Gli allarmi sui batteri che ormai sono sempre più resistenti agli antibiotici si stanno moltiplicando. Così come si moltiplicano le campagne di informazione e di sensibilizzazione contro un fenomeno che se non arrestato al più presto potrebbe comportare scenari apocalittici per l’umanità intera. Avere antibiotici che non curano le patologie significherebbe più o meno avere decessi per malattie che oggi sono facilmente curabili e soprattutto trovarsi del tutto senza “armi” per far sì che i trattamenti farmacologici siano efficaci.
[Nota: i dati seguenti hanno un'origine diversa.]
Lemma read_text_file s log :
  names_hold s -> Forall (loggable s) log ->
  mapM (fun line : str => tokenize [] line [","%char])
    (getlines (write_text_header s ++ concat (map (fun e => join ","%char (row_fields s e) ++ [newline]) log))) =
  Ok (header_fields s :: map (row_fields s) log).
Proof.
  intros Hn Hlog. set (rows := header_fields s :: map (row_fields s) log).
  assert (Hrows : Forall (fun fs => fs <> [] /\ Forall (fun f => (comma_char ∉ f) /\ (newline ∉ f)) fs) rows).
  { constructor.
    - split; [done|]. apply Forall_forall. intros f. by apply header_plain.
    - apply Forall_fmap, (Forall_impl _ _ _ Hlog). intros e He. split; [done|]. apply Forall_forall. intros f. by apply fields_plain. }
  replace (_ ++ _) with (print_lines (map (join ","%char) rows)).
  2: { unfold print_lines, rows. cbn [map concat]. by rewrite text_header_fields, !map_map. }
  rewrite getlines_print.
  - apply mapM_Ok, Forall2_fmap_l, Forall_Forall2_diag, (Forall_impl _ _ _ Hrows). intros fs [Hne Hfs].
    apply tokenize_join; [done|]. apply (Forall_impl _ _ _ Hfs). by intros f [? _].
  - apply Forall_fmap, (Forall_impl _ _ _ Hrows). intros fs [_ Hfs]. induction Hfs as [|f fs [_ Hf] Hfs IH]; cbn; [by apply not_elem_of_nil|].
    destruct fs as [|g fs]; [done|]. apply not_elem_of_app. split; [done|]. by apply not_elem_of_cons.
Qed.

(** Command traces lose nothing: for every standard, the binary file decodes by its
    documented layout to the level names, the command names and the issued commands with
    clock, id, type, source and coordinates; the text file splits into the header and
    rows that were written. *)
Theorem cmd_trace_roundtrip d cfg s log :
  In d all_standards -> construct d cfg = Ok s -> Forall (loggable s) log ->
  (exists file : str, recorded true s log = Ok file /\
     read_trace file = Some (level_names s, command_names s, map (record_of s) log)) /\
  (exists file : str, recorded false s log = Ok file /\
     mapM (fun line : str => tokenize [] line [","%char]) (getlines file) = Ok (header_fields s :: map (row_fields s) log)).
Proof.
  intros Hin Hcon Hlog. pose proof (standard_names d cfg s Hin Hcon) as Hn. pose proof (nh_levels _ Hn). split.
  - eexists. split; [apply (recorded_rows true s log (binary_row s))|by apply read_binary_file].
    apply (Forall_impl _ _ _ Hlog). intros e He. unfold write_binary_record. by rewrite coords_ok by (split; [lia|apply He]).
  - eexists. split; [apply (recorded_rows false s log (fun e => join ","%char (row_fields s e) ++ [newline]))|by apply read_text_file].
    apply (Forall_impl _ _ _ Hlog). intros e He. by apply text_row_fields.
Qed.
L’ultimo allarme di questo tipo è stato lanciato dalla Società italiana di neonatologia, secondo cui i più a rischio in questo caso sarebbero i neonati. Un allarme giustificato dal fatto che ogni anno almeno un milioni di bambini morirebbe a causa di gravi infezioni. Se si prende come riferimento l’anno 2012 poi, si scopre che almeno sette milioni di neonati è stato sottoposto a cura di antibiotici per trattare infezioni. Se i batteri dovessero resistere agli antibiotici si può quindi immaginare quale potrebbe essere la conseguenza più immediata di tutto ciò.

Come per altre campagne informative, anche la Società italiana di neonatologia spiega che il miglior modo per cercare di attenuare il problema sia quello di informare sul corretto uso degli antibiotici e soprattutto nel sensibilizzare contro l’abuso che se ne fa. Un impegno che dovrebbe essere preso da tutti, sia pazienti sia personale medico sanitario.

Un impegno che in Italia dovrebbe essere anche maggiore dato che il nostro Paese è uno dei più a rischio sotto questo punto di vista. Colpa dell’uso “indiscriminato” che si è fatto degli antibiotici negli ultimi anni, un comportamento sconsiderato che ha portato i batteri a diventare molto più resistenti contro questo tipo di farmaci.